How else could people write anything like the following:
In the year since Ms. Rice announced the new strategy for the United States to join forces with Europe, Russia and China to press Iran to suspend its uranium enrichment activities, Iran has installed more than a thousand centrifuges to enrich uranium. The International Atomic Energy Agency predicts that 8,000 or so could be spinning by the end of the year, if Iran surmounts its technical problems.
Those hard numbers are at the core of the debate within the administration over whether Mr. Bush should warn Iran’s leaders that he will not allow them to get beyond some yet-undefined milestones, leaving the implication that a military strike on the country’s facilities is still an option.

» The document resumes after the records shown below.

(** * Country Atlas Dashboard: aggregation and derivation logic

    A shallow embedding of [src/app/lib/countryData.ts] (the data aggregator)
    and of the derivation logic of [src/app/components/CountryDashboard.tsx]
    (regions, visible list, sort toggling), with the properties the
    specification states about them.

    Conventions of the embedding.
    - A JavaScript [number] is an integer ([Z]); subtraction and the
      multiplication by [1] or [-1] are exact there, as they are in sign on
      finite doubles.
    - A JavaScript string is a [string]; its characters stand for code units.
    - A field the source tests for presence ([cca2], [cca3], [region],
      [capital], [currencies], [country?.id], [value]) is an [option], with
      [None] for an absent (or null) value.  A field the source dereferences
      without a test ([name.common], [population]) follows its declared type.
    - A [Map<string, number>] is a [gmap string Z]. *)

From stdpp Require Import gmap strings list sorting pretty.
From Stdlib Require Import ZArith Lia Ascii.

(** ** The host's built-ins *)

Module JS.

(** Truthiness of a string value: every string but the empty one. *)
Definition truthy (s : string) : bool := bool_decide (s ≠ "").

(** Truthiness of a possibly absent string. *)
Definition truthy_opt (o : option string) : bool :=
  match o with
  | Some s => truthy s
  | None => false
  end.

(** [a || b] on a possibly absent string. *)
Definition or_else (o : option string) (d : string) : string :=
  match o with
  | Some s => if truthy s then s else d
  | None => d
  end.

(** [Array.prototype.join]. *)
Definition join (sep : string) (l : list string) : string :=
  String.concat sep l.

(** [String.prototype.includes]: [t] occurs in [s] at some position. *)
Fixpoint includes (s t : string) : bool :=
  String.prefix t s ||
  match s with
  | EmptyString => false
  | String _ s' => includes s' t
  end.

Section Sort.
Context {A : Type}.

(** [Array.prototype.sort(comparefn)] is a stable sort: an element moves
    behind another one only when the comparator is positive on them. *)
Fixpoint sort_insert (cmp : A → A → Z) (x : A) (l : list A) : list A :=
  match l with
  | [] => [x]
  | y :: l' =>
      if decide (cmp x y ≤ 0)%Z then x :: y :: l'
      else y :: sort_insert cmp x l'
  end.

Definition sort (cmp : A → A → Z) (l : list A) : list A :=
  foldr (sort_insert cmp) [] l.

(** The order a comparator asks for: [a] may stand before [b]. *)
Definition inOrder (cmp : A → A → Z) (a b : A) : Prop := (cmp a b ≤ 0)%Z.
End Sort.

(** The comparison [sort()] uses without a comparator, on strings: the
    lexicographic order of the code units. *)
Definition defaultCompare (x y : string) : Z :=
  match String.compare x y with
  | Lt => (-1)%Z
  | Eq => 0%Z
  | Gt => 1%Z
  end.

Section SetOf.
Context {A : Type} `{EqDecision A}.

(** [Set.prototype.add] on the insertion-ordered elements of a set. *)
Definition set_add (s : list A) (x : A) : list A :=
  if decide (x ∈ s) then s else s ++ [x].

(** [Array.from(new Set(l))]: the distinct values of [l], each at the
    place of its first occurrence. *)
Definition set_of (l : list A) : list A := foldl set_add [] l.
End SetOf.

(** What the host decides by locale or by Unicode tables, or formats. *)
Class StringBuiltins := {
  toLowerCase : string → string;
  trim : string → string;
  localeCompare : string → string → Z;
  numberToString : Z → string;
}.

End JS.

(** ** [countryData.ts] *)

Module Currency.
Record t := { name : string }.
End Currency.

Module RestCountry.
Record t := {
  name : string;                       (* name.common *)
  cca2 : option string;
  cca3 : option string;
  capital : option (list string);
  region : option string;
  population : Z;
  (* the object's own properties, in enumeration order *)
  currencies : option (list (string * Currency.t));
}.
End RestCountry.

Module CountryRecord.
Record t := {
  name : string;
  cca2 : option string;                (* copied from the entry as it is *)
  cca3 : option string;
  capital : string;
  region : string;
  population : Z;
  currencies : string;
  gdp : option Z;
}.
End CountryRecord.

Module Country.
Record t := { id : option string }.
End Country.

Module WorldBankEntry.
Record t := {
  country : option Country.t;
  value : option Z;
}.
End WorldBankEntry.

Definition placeholder : string := "—".

Definition buildCurrencyLabel
    (currencies : option (list (string * Currency.t))) : string :=
  match currencies with
  | None => placeholder
  | Some props => JS.join ", " ((λ p, Currency.name p.2) <$> props)
  end.

(** One turn of the loop of [pickLatestGdp]. *)
Definition pickLatestGdp_step
    (gdpMap : gmap string Z) (entry : WorldBankEntry.t) : gmap string Z :=
  match WorldBankEntry.country entry ≫= Country.id, WorldBankEntry.value entry with
  | Some code, Some v =>
      if JS.truthy code then
        match gdpMap !! code with
        | Some _ => gdpMap
        | None => <[code := v]> gdpMap
        end
      else gdpMap
  | _, _ => gdpMap
  end.

Definition pickLatestGdp (entries : list WorldBankEntry.t) : gmap string Z :=
  foldl pickLatestGdp_step ∅ entries.

(** A resolved response: its [ok] flag and its parsed body. *)
Record Response (A : Type) := { ok : bool; json : A }.
Arguments ok {A} _.
Arguments json {A} _.

(** The element at index 1 of the body of the indicator response. *)
Inductive GdpJson1 :=
  | JArray (entries : list WorldBankEntry.t)
  | JNotArray.

Inductive Result (A : Type) :=
  | Resolved (a : A)
  | Rejected (message : string).
Arguments Resolved {A} _.
Arguments Rejected {A} _.

(** [Array.isArray(gdpJson[1]) ? gdpJson[1] : []]. *)
Definition gdpEntriesOf (gdpJson1 : GdpJson1) : list WorldBankEntry.t :=
  match gdpJson1 with
  | JArray entries => entries
  | JNotArray => []
  end.

(** The predicate of the [filter] call. *)
Definition hasCodes (country : RestCountry.t) : bool :=
  JS.truthy_opt (RestCountry.cca2 country) && JS.truthy_opt (RestCountry.cca3 country).

(** The function of the [map] call. *)
Definition toRecord (gdpMap : gmap string Z) (country : RestCountry.t)
    : CountryRecord.t :=
  {| CountryRecord.name := RestCountry.name country;
     CountryRecord.cca2 := RestCountry.cca2 country;
     CountryRecord.cca3 := RestCountry.cca3 country;
     CountryRecord.capital :=
       default placeholder (RestCountry.capital country ≫= head);
     CountryRecord.region := JS.or_else (RestCountry.region country) "Other";
     CountryRecord.population := RestCountry.population country;
     CountryRecord.currencies :=
       buildCurrencyLabel (RestCountry.currencies country);
     CountryRecord.gdp := RestCountry.cca2 country ≫= (gdpMap !!.) |}.

(** The comparator of the [sort] call. *)
Definition byPopulationDesc (a b : CountryRecord.t) : Z :=
  (CountryRecord.population b - CountryRecord.population a)%Z.

(** The [return] expression of [getCountries]. *)
Definition aggregate (restData : list RestCountry.t) (gdpMap : gmap string Z)
    : list CountryRecord.t :=
  JS.sort byPopulationDesc (toRecord gdpMap <$> filter hasCodes restData).

Definition getCountries
    (restResponse : Response (list RestCountry.t))
    (gdpResponse : Response GdpJson1) : Result (list CountryRecord.t) :=
  if negb (ok restResponse) then Rejected "Failed to load country metadata."
  else if negb (ok gdpResponse) then Rejected "Failed to load GDP data."
  else
    let restData := json restResponse in
    let gdpEntries := gdpEntriesOf (json gdpResponse) in
    let gdpMap := pickLatestGdp gdpEntries in
    Resolved (aggregate restData gdpMap).

(** ** [CountryDashboard.tsx] *)

Inductive SortKey := Name | Population | Gdp | Capital | Currencies.

Inductive SortDirection := Asc | Desc.

Global Instance SortKey_eq_dec : EqDecision SortKey.
Proof. solve_decision. Defined.

Global Instance SortDirection_eq_dec : EqDecision SortDirection.
Proof. solve_decision. Defined.

(** The component's state that the derivations read. *)
Record DashboardState := {
  selectedCountry : option CountryRecord.t;
  searchTerm : string;
  regionFilter : string;
  sortKey : SortKey;
  sortDirection : SortDirection;
}.

(** The state of the first render. *)
Definition initialState : DashboardState :=
  {| selectedCountry := None;
     searchTerm := "";
     regionFilter := "All";
     sortKey := Population;
     sortDirection := Desc |}.

(** The value of a record's property, as the comparator reads it. *)
Inductive Value :=
  | VNumber (n : Z)
  | VString (s : string)
  | VNull.

(** [a[sortKey]]. *)
Definition prop (a : CountryRecord.t) (key : SortKey) : Value :=
  match key with
  | Name => VString (CountryRecord.name a)
  | Population => VNumber (CountryRecord.population a)
  | Gdp =>
      match CountryRecord.gdp a with
      | Some g => VNumber g
      | None => VNull
      end
  | Capital => VString (CountryRecord.capital a)
  | Currencies => VString (CountryRecord.currencies a)
  end.

Definition multiplier (dir : SortDirection) : Z :=
  match dir with
  | Asc => 1%Z
  | Desc => (-1)%Z
  end.

(** [regions]: the options of the region select. *)
Definition regions (countries : list CountryRecord.t) : list string :=
  let regionSet := JS.set_of (CountryRecord.region <$> countries) in
  "All" :: JS.sort JS.defaultCompare regionSet.

(** [handleSort]: the state after a click on a column header. *)
Definition handleSort (key : SortKey) (st : DashboardState) : DashboardState :=
  if decide (sortKey st = key) then
    {| selectedCountry := selectedCountry st;
       searchTerm := searchTerm st;
       regionFilter := regionFilter st;
       sortKey := sortKey st;
       sortDirection :=
         match sortDirection st with
         | Asc => Desc
         | Desc => Asc
         end |}
  else
    {| selectedCountry := selectedCountry st;
       searchTerm := searchTerm st;
       regionFilter := regionFilter st;
       sortKey := key;
       sortDirection :=
         if bool_decide (key = Name) || bool_decide (key = Capital)
         then Asc else Desc |}.

Section Derivation.
Context `{JS.StringBuiltins}.

(** [String(v)]. *)
Definition toString (v : Value) : string :=
  match v with
  | VNumber n => JS.numberToString n
  | VString s => s
  | VNull => "null"
  end.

Why are “those hard numbers” only the core of a debate within the Bush administration, rather than the core of a worldwide debate amongst all the nations soon to share the peril of the Iranian threat? Or at least a debate within the New York Times, for crying out loud?
Why? Because terrorism is Bush’s problem, not ours. Because the Left has more important problems, like lowering the planet’s temperature, and making sure oil companies don't make too much money.
It has been too rarely pointed out since 9/11 that the West’s war against jihad is a defensive war, and we are the defenders--fighting to stave off Islamists who first declared war on us. In fact, have declared war on us repeatedly, from the 8th century to the 16th century and Vienna and right on down to Beirut and bin Laden and Ahmadinejad.
After January 2009, that “so-called” war on terror will no longer be Bush’s war. It will either be our war, belonging to all of us, or it will belong only to, and be decided only by, those who first declared it on us.